# Collected data:
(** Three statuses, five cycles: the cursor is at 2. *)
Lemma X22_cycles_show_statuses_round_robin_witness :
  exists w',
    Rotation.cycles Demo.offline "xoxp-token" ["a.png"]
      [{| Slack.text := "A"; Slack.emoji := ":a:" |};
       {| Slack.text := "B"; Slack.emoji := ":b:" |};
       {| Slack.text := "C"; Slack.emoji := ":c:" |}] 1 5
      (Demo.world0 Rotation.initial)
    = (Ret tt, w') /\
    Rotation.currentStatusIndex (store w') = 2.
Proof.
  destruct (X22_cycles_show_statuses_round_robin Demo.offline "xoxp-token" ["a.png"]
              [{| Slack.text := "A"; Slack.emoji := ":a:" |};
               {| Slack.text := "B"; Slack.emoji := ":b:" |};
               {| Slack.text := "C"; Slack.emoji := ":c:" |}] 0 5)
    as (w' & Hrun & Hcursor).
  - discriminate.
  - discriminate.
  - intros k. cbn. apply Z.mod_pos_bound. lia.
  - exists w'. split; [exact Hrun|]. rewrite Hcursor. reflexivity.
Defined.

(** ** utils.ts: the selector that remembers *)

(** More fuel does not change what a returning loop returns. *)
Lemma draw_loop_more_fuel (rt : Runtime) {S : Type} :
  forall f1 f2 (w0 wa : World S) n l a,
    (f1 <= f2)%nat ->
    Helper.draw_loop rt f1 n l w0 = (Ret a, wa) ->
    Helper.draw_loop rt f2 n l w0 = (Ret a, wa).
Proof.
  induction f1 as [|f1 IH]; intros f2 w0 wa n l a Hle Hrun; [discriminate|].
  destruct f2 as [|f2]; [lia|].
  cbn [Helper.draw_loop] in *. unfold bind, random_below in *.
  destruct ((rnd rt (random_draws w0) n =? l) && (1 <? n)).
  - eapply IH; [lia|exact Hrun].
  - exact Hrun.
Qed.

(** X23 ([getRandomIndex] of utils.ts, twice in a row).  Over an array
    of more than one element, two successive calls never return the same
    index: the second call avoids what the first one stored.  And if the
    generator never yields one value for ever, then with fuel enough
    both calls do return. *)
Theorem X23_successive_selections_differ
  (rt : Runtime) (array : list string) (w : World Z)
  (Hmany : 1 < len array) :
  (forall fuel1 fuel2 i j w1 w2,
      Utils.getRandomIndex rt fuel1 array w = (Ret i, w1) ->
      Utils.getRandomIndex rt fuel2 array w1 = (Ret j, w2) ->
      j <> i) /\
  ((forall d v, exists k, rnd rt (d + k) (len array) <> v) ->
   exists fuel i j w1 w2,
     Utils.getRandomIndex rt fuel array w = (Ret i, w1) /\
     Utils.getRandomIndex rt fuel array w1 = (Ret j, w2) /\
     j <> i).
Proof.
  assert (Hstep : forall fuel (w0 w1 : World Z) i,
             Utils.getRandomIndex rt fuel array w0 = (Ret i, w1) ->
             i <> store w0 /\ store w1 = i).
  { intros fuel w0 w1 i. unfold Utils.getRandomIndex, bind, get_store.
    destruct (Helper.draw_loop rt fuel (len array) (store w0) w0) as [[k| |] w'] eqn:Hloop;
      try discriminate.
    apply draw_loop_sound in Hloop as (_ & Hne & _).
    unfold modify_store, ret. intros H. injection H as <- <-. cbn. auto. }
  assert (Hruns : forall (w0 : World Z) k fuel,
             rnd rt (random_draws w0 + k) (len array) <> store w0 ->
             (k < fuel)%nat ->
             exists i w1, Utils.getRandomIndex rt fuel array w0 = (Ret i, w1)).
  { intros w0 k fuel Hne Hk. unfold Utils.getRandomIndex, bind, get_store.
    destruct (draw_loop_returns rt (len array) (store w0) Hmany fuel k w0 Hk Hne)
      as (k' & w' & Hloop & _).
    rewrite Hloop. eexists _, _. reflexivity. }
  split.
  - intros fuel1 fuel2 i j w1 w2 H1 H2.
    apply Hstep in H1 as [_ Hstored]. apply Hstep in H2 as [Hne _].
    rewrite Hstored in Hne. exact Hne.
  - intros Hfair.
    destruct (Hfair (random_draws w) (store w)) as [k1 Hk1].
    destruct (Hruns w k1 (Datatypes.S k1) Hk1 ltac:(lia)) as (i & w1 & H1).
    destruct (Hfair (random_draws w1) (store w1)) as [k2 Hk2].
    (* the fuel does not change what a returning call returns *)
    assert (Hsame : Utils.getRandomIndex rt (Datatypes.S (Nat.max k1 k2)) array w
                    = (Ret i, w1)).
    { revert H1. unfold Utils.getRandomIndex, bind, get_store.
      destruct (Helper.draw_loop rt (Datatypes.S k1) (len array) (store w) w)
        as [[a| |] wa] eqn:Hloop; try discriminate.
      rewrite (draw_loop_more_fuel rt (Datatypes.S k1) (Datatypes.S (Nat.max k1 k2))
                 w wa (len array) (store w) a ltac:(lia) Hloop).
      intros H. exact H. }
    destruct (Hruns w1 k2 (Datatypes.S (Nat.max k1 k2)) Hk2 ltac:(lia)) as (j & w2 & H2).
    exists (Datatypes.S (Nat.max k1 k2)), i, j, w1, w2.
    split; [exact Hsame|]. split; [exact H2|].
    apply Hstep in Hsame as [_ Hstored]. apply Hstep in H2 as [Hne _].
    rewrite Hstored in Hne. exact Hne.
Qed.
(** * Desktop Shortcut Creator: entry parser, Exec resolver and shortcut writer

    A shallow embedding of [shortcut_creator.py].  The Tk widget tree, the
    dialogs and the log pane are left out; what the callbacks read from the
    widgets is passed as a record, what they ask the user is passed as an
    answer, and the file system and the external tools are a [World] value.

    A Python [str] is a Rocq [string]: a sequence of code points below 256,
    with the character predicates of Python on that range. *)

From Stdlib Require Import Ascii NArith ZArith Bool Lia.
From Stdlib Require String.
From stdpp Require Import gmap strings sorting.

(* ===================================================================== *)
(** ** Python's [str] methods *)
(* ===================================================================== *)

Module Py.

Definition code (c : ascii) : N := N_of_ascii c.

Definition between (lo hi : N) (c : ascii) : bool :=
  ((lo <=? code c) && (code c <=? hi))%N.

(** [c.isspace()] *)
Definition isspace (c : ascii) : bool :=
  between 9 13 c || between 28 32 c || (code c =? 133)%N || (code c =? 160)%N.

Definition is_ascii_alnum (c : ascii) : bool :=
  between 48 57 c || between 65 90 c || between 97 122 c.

# Instructions for the task:
What is needed is every line of the records above that contains the word "value".

# Reply to the exercise:
    generator never yields one value for ever, then with fuel enough
    answer, and the file system and the external tools are a [World] value.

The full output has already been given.